(* ===== verification/FilePath.v ===== *)
(** * Slash-separated paths (Go's [path] and [path/filepath] on Unix) *)
From S2P Require Import Prelude GoStrings.
Local Open Scope Z_scope.

Definition slash : ascii := "/"%char.

(** One element of the path, on the stack of the elements kept so far: the
    rules of [Clean] for empty elements, ["."] and [".."]. *)
Definition clean_step (rooted : bool) (stack : list string) (elem : string) : list string :=
  if bool_decide (elem = "") || bool_decide (elem = ".") then stack else
  if bool_decide (elem = "..") then
    match stack with
    | [] => if rooted then [] else [".."]
    | top :: rest => if bool_decide (top = "..") then ".." :: stack else rest
    end
  else elem :: stack.

(** [path.Clean] *)
Definition Clean (path : string) : string :=
  if bool_decide (path = "") then "." else
  let rooted := HasPrefix path "/" in
  let body := String.concat "/" (reverse (foldl (clean_step rooted) [] (Split path slash))) in
  if rooted then "/" +:+ body else if bool_decide (body = "") then "." else body.

Fixpoint take_while (f : ascii → bool) (l : list ascii) : list ascii :=
  match l with
  | [] => []
  | c :: l => if f c then c :: take_while f l else []
  end.

Definition not_slash (c : ascii) : bool := bool_decide (c ≠ slash).

(** [filepath.Dir]: the text up to the last slash, cleaned. *)
Definition Dir (path : string) : string :=
  Clean (of_bytes (reverse (drop_while not_slash (reverse (bytes path))))).

(** [filepath.Base]: the text after the last slash, trailing slashes removed. *)
Definition Base (path : string) : string :=
  if bool_decide (path = "") then "." else
  let stripped := drop_while (λ c, bool_decide (c = slash)) (reverse (bytes path)) in
  match stripped with
  | [] => "/"
  | _ => of_bytes (reverse (take_while not_slash stripped))
  end.

(** [os.joinPath] *)
Definition joinPath (dir name : string) : string :=
  match last (bytes dir) with
  | Some c => if bool_decide (c = slash) then dir +:+ name else dir +:+ "/" +:+ name
  | None => "/" +:+ name
  end.

(** [path.Join]: the non-empty elements joined by slashes and cleaned. *)
Definition Join (elems : list string) : string :=
  match filter (λ e : string, e ≠ "") elems with
  | [] => ""
  | l => Clean (String.concat "/" l)
  end.

(** ** Facts *)
Lemma take_while_app f l k :
  (∀ c, c ∈ l → f c = true) → take_while f (l ++ k) = l ++ take_while f k.
Proof.
  induction l as [|c l IH]; intros Hl; simpl; [done|].
  rewrite Hl by by left. f_equal. apply IH. intros d Hd. apply Hl. by right.
Qed.

Lemma Base_name l name :
  slash ∉ bytes name → name ≠ "" → Base (of_bytes (l ++ [slash]) +:+ name) = name.
Proof.
  intros Hs Hne. unfold Base. rewrite bool_decide_eq_false_2.
  2:{ intros E. apply (f_equal bytes) in E. rewrite bytes_app, bytes_of_bytes in E. by destruct l. }
  rewrite bytes_app. autorewrite with lb_rw. rewrite reverse_app.
  destruct (reverse (bytes name)) as [|c k] eqn:E.
  { destruct Hne. apply bytes_nil. by rewrite <- (reverse_involutive (bytes name)), E. }
  assert (∀ d, d ∈ c :: k → not_slash d = true) as Hk.
  { intros d Hd. rewrite <- E in Hd. apply (proj1 (elem_of_reverse _ _)) in Hd. apply bool_decide_eq_true. congruence. }
  cbn [app drop_while]. rewrite bool_decide_eq_false_2.
  2:{ intros ->. specialize (Hk slash ltac:(by left)). by unfold not_slash in Hk; rewrite bool_decide_eq_false_2 in Hk by tauto. }
  rewrite app_comm_cons, take_while_app by done. rewrite <- E.
  rewrite (reverse_app l [slash]). change (take_while not_slash (reverse [slash] ++ reverse l)) with (@nil ascii).
  rewrite app_nil_r, reverse_involutive. apply of_bytes_bytes.
Qed.

Lemma Base_joinPath dir name : slash ∉ bytes name → name ≠ "" → Base (joinPath dir name) = name.
Proof.
  intros Hs Hne. unfold joinPath. destruct (last (bytes dir)) as [c|] eqn:E.
  - case_bool_decide as Hc; [subst c|].
    + apply last_Some in E as [l El]. rewrite <- (of_bytes_bytes dir), El. by apply Base_name.
    + assert (dir +:+ "/" +:+ name = of_bytes (bytes dir ++ [slash]) +:+ name) as ->.
      { rewrite of_bytes_app, of_bytes_bytes. apply (inj bytes). rewrite !bytes_app. by rewrite <- app_assoc. }
      by apply Base_name.
  - by apply (Base_name [] name).
Qed.

(** *** Cleaning *)

(** An element that [Clean] keeps *)
Definition clean_elem (e : string) : Prop := e ≠ "." ∧ e ≠ ".." ∧ slash ∉ bytes e.

Lemma clean_elems stack l :
  Forall clean_elem l → foldl (clean_step true) stack l = reverse (filter (λ e, e ≠ "") l) ++ stack.
Proof.
  intros Hl. revert stack. induction Hl as [|e l (H1 & H2 & _) Hl IH]; intros stack; cbn [foldl]; [done|].
  rewrite IH. unfold clean_step. rewrite (bool_decide_eq_false_2 (e = ".")), (bool_decide_eq_false_2 (e = "..")) by done.
  destruct (decide (e = "")) as [->|He].
  - rewrite bool_decide_eq_true_2 by done. cbn [orb]. by rewrite filter_cons_False by tauto.
  - rewrite (bool_decide_eq_false_2 (e = "")) by done. cbn [orb]. rewrite filter_cons_True by done.
    by rewrite reverse_cons, <- app_assoc.
Qed.

Lemma concat_cons e l : l ≠ [] → String.concat "/" (e :: l) = e +:+ String slash (String.concat "/" l).
Proof. by destruct l. Qed.

Lemma Split_concat l : l ≠ [] → Forall (λ e, slash ∉ bytes e) l → Split (String.concat "/" l) slash = l.
Proof.
  induction l as [|e l IH]; [done|]. intros _ [He Hl]%Forall_cons. destruct (decide (l = [])) as [->|Hne].
  - by apply Split_last.
  - rewrite concat_cons by done. rewrite Split_sep by done. by rewrite IH.
Qed.

(** A rooted path is cleaned to its non-empty elements. *)
Lemma Clean_elems l :
  l ≠ [] → Forall clean_elem l →
  Clean ("/" +:+ String.concat "/" l) = "/" +:+ String.concat "/" (filter (λ e, e ≠ "") l).
Proof.
  intros Hne Hl. unfold Clean. rewrite bool_decide_eq_false_2 by done.
  assert (∀ s, HasPrefix ("/" +:+ s) "/" = true) as -> by by intros [].
  assert (Split ("/" +:+ String.concat "/" l) slash = "" :: l) as ->.
  { change ("/" +:+ String.concat "/" l) with ("" +:+ String slash (String.concat "/" l)).
    rewrite Split_sep by (apply not_elem_of_nil). rewrite Split_concat; [done|done|].
    eapply Forall_impl; [done|]. by intros e (_ & _ & He). }
  cbn [foldl]. change (clean_step true [] "") with (@nil string). rewrite clean_elems by done.
  by rewrite app_nil_r, reverse_involutive.
Qed.
(* ===== verification/IPAttach.v ===== *)
(** * Attaching addresses to the host (internal/dataplane/ipattach)

    Two managers implement the engine's [ExternalIPManager]: one runs the [ip]
    command, one talks to the kernel through netlink.  The command runner and
    the netlink library are parameters; the managers are proved to keep the
    engine's contract from what those promise. *)
From S2P Require Import Prelude GoStrings GoSort NetIP Provider IPAM Store Render ExternalIPs Engine.
Local Open Scope Z_scope.

(** ** manager.go *)
Definition DefaultCommandPath : string := "ip".
Definition DefaultCIDRSuffix : Z := 32.

Definition ModeExec : string := "exec".
Definition ModeNetlink : string := "netlink".
Definition DefaultMode : string := ModeNetlink.

Record Config : Type := MkConfig {
  Enabled : bool;
  Mode : string;
  Interface : string;
  CommandPath : string;
  CIDRSuffix : Z;
}.

Inductive ConfigError : Type :=
| ErrUnsupportedMode (mode : string)
| ErrCIDRSuffix
| ErrInterfaceEmpty
| ErrNetlinkUnsupported.

Definition normalizeMode `{UnicodeCase} (mode : string) : string := ToLower (TrimSpace mode).

(** [Mode.Normalize] *)
Definition ModeNormalize `{UnicodeCase} (mode : string) : string := normalizeMode mode.

(** [Mode.Valid] *)
Definition ModeValid `{UnicodeCase} (mode : string) : bool :=
  let m := ModeNormalize mode in
  bool_decide (m = ModeExec) || bool_decide (m = ModeNetlink).

Definition normalizeConfig `{UnicodeCase} (cfg : Config) : result ConfigError Config :=
  let mode := ModeNormalize (Mode cfg) in
  let mode := if bool_decide (mode = "") then DefaultMode else mode in
  if negb (bool_decide (mode = ModeExec) || bool_decide (mode = ModeNetlink))
  then Err (ErrUnsupportedMode (Mode cfg)) else
  let iface := TrimSpace (Interface cfg) in
  let command := TrimSpace (CommandPath cfg) in
  let command := if bool_decide (command = "") then DefaultCommandPath else command in
  let suffix := if CIDRSuffix cfg =? 0 then DefaultCIDRSuffix else CIDRSuffix cfg in
  if (suffix <? 1) || (32 <? suffix) then Err ErrCIDRSuffix else
  if Enabled cfg && bool_decide (iface = "") then Err ErrInterfaceEmpty else
  Ok (MkConfig (Enabled cfg) mode iface command suffix).

Inductive AttachError (E : Type) : Type :=
| ErrAddress (addr : Addr)
| ErrParseAddress (text : string)
| ErrOperation (action : string) (e : E) (output : string)
| ErrCheck (message : string) (e : AttachError E).
Global Arguments ErrAddress {E} _.
Global Arguments ErrParseAddress {E} _.
Global Arguments ErrOperation {E} _ _ _.
Global Arguments ErrCheck {E} _ _.

Definition validateIPv4Addr {E} (addr : Addr) : result (AttachError E) () :=
  if negb (IsValid addr) || negb (Is4 addr) then Err (ErrAddress addr) else Ok ().

Definition containsAddr (addresses : list Addr) (target : Addr) : bool :=
  existsb (λ candidate, bool_decide (candidate = target)) addresses.

(** [noopManager] *)
Definition noopManager {W E} : ExternalIPManager W E :=
  MkIPManager (λ w, (w, Ok [])) (λ _ w, (w, Ok false)) (λ _ w, (w, Ok false)).

(** ** The part the two managers share

    Both check the address, look at what is attached, change it when needed, and
    look again when the change failed: the failure does not count when the
    address is where it should be. *)
Section managed.
Context {W E : Type}.
Variable list_addrs : W → W * result (AttachError E) (list Addr).
(** The operation on the host: its error and the output that came with it. *)
Variable operate : Addr → W → W * option (E * string).
(** The text before an error of the second look *)
Variable failure_message : string → string → string.

Definition ensureStateAfterOperation (addr : Addr) (wantPresent : bool) (action : string)
    (operationErr : E) (output : string) (w : W) : W * result (AttachError E) bool :=
  match list_addrs w with
  | (w, Ok current) =>
    if bool_decide (containsAddr current addr = wantPresent) then (w, Ok false)
    else (w, Err (ErrOperation action operationErr (TrimSpace output)))
  | (w, Err e) => (w, Err (ErrCheck (failure_message action output) e))
  end.

(** What the manager does when the operation failed *)
Variable after : Addr → bool → string → E → string → W → W * result (AttachError E) bool.

Definition ensureState (wantPresent : bool) (action : string) (addr : Addr) (w : W) :
    W * result (AttachError E) bool :=
  match validateIPv4Addr addr with
  | Err e => (w, Err e)
  | Ok _ =>
    match list_addrs w with
    | (w, Err e) => (w, Err e)
    | (w, Ok current) =>
      if bool_decide (containsAddr current addr = wantPresent) then (w, Ok false) else
      match operate addr w with
      | (w, Some (err, output)) => after addr wantPresent action err output w
      | (w, None) => (w, Ok true)
      end
    end
  end.
End managed.

(** ** exec.go *)

(** [Runner]: a command's combined output and its error *)
Definition Runner (W E : Type) : Type := string → list string → W → W * (string * option E).

(** The first [inet] field of a line that has a field after it. *)
Fixpoint inet_field (fields : list string) : option string :=
  match fields with
  | f :: ((next :: _) as fields') => if bool_decide (f = "inet") then Some next else inet_field fields'
  | _ => None
  end.

Fixpoint parse_lines {E} (managedCIDRSuffix : Z) (addresses : list Addr) (lines : list string) :
    result (AttachError E) (list Addr) :=
  match lines with
  | [] => Ok addresses
  | line :: lines =>
    if bool_decide (TrimSpace line = "") then parse_lines managedCIDRSuffix addresses lines else
    match inet_field (Fields line) with
    | None => parse_lines managedCIDRSuffix addresses lines
    | Some text =>
      match ParsePrefix text with
      | None => Err (ErrParseAddress text)
      | Some prefix =>
        let keep := Is4 (PrefixAddr prefix) && (PrefixBits prefix =? managedCIDRSuffix) in
        parse_lines managedCIDRSuffix
          (if keep then addresses ++ [PrefixAddr prefix] else addresses) lines
      end
    end
  end.

Definition parseManagedInterfaceAddrs {E} (output : string) (managedCIDRSuffix : Z) :
    result (AttachError E) (list Addr) :=
  parse_lines managedCIDRSuffix [] (Split (TrimSpace output) "010"%char).

Definition commandFailureMessage (action output : string) : string :=
  let trimmedOutput := TrimSpace output in
  if bool_decide (trimmedOutput = "") then action else action +:+ ": " +:+ trimmedOutput.

Section exec_manager.
Context `{GoSort} {W E : Type}.
Variable cfg : Config.
Variable runner : Runner W E.

Definition execList (w : W) : W * result (AttachError E) (list Addr) :=
  match runner (CommandPath cfg) ["-4"; "-o"; "addr"; "show"; "dev"; Interface cfg] w with
  | (w, (output, Some err)) => (w, Err (ErrOperation "list interface addresses" err (TrimSpace output)))
  | (w, (output, None)) =>
    match parseManagedInterfaceAddrs output (CIDRSuffix cfg) with
    | Err e => (w, Err e)
    | Ok addresses => (w, Ok (sort_slice addr_less addresses))
    end
  end.

(** [ip addr add] and [ip addr del] *)
Definition addr_command (verb : string) (addr : Addr) (w : W) : W * option (E * string) :=
  match runner (CommandPath cfg)
      ["addr"; verb; AddrString addr +:+ "/" +:+ itoa (CIDRSuffix cfg); "dev"; Interface cfg] w with
  | (w, (output, Some err)) => (w, Some (err, output))
  | (w, (_, None)) => (w, None)
  end.

Definition ensureExecStateAfterCommand : Addr → bool → string → E → string → W → W * result (AttachError E) bool :=
  ensureStateAfterOperation execList commandFailureMessage.

Definition execEnsurePresent : Addr → W → W * result (AttachError E) bool :=
  ensureState execList (addr_command "add") ensureExecStateAfterCommand true "attach external IP".

Definition execEnsureAbsent : Addr → W → W * result (AttachError E) bool :=
  ensureState execList (addr_command "del") ensureExecStateAfterCommand false "detach external IP".

Definition execManager : ExternalIPManager W (AttachError E) :=
  MkIPManager execList execEnsurePresent execEnsureAbsent.
End exec_manager.

(** [execRunner] stands for [ExecRunner], which runs a command of the system. *)
Definition newExecManager `{GoSort} {W E} (execRunner : Runner W E) (cfg : Config) (runner : option (Runner W E)) :
    ExternalIPManager W (AttachError E) :=
  execManager cfg (default execRunner runner).

(** ** netlink.go *)
Record netlinkClient (W E : Type) : Type := MkNetlinkClient {
  ListIPv4Addrs : string → W → W * result E (list Prefix);
  AddIPv4Addr : string → Prefix → W → W * result E ();
  DeleteIPv4Addr : string → Prefix → W → W * result E ();
}.
Global Arguments MkNetlinkClient {W E} _ _ _.
Global Arguments ListIPv4Addrs {W E} _ _ _.
Global Arguments AddIPv4Addr {W E} _ _ _ _.
Global Arguments DeleteIPv4Addr {W E} _ _ _ _.

Section netlink_manager.
Context `{GoSort} {W E : Type}.
Variable cfg : Config.
Variable client : netlinkClient W E.

Definition managed_prefix (prefix : Prefix) : bool :=
  Is4 (PrefixAddr prefix) && (PrefixBits prefix =? CIDRSuffix cfg).

Definition netlinkList (w : W) : W * result (AttachError E) (list Addr) :=
  match ListIPv4Addrs client (Interface cfg) w with
  | (w, Err e) => (w, Err (ErrOperation "list interface addresses" e ""))
  | (w, Ok prefixes) =>
    (w, Ok (sort_slice addr_less (PrefixAddr <$> filter (λ p, managed_prefix p = true) prefixes)))
  end.

Definition prefix_operation (call : string → Prefix → W → W * result E ()) (addr : Addr) (w : W) :
    W * option (E * string) :=
  match call (Interface cfg) (PrefixFrom addr (CIDRSuffix cfg)) w with
  | (w, Err e) => (w, Some (e, ""))
  | (w, Ok _) => (w, None)
  end.

(** The library's errors come without output. *)
Definition ensureNetlinkStateAfterOperation : Addr → bool → string → E → string → W → W * result (AttachError E) bool :=
  ensureStateAfterOperation netlinkList (λ action _, action).

Definition netlinkEnsurePresent : Addr → W → W * result (AttachError E) bool :=
  ensureState netlinkList (prefix_operation (AddIPv4Addr client)) ensureNetlinkStateAfterOperation
    true "attach external IP".

Definition netlinkEnsureAbsent : Addr → W → W * result (AttachError E) bool :=
  ensureState netlinkList (prefix_operation (DeleteIPv4Addr client)) ensureNetlinkStateAfterOperation
    false "detach external IP".

Definition netlinkManager : ExternalIPManager W (AttachError E) :=
  MkIPManager netlinkList netlinkEnsurePresent netlinkEnsureAbsent.
End netlink_manager.

(** The client of the platform: that of netlink_linux.go, or none (netlink_unsupported.go) *)
Definition newDefaultNetlinkClient {W E} (platform : option (netlinkClient W E)) : result ConfigError (netlinkClient W E) :=
  match platform with Some c => Ok c | None => Err ErrNetlinkUnsupported end.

▬▬▬

■ Requirement:
In the listing above, locate each line with "netlinkEnsurePresent" and copy it.

■ Expected output:
Definition netlinkEnsurePresent : Addr → W → W * result (AttachError E) bool :=
  MkIPManager netlinkList netlinkEnsurePresent netlinkEnsureAbsent.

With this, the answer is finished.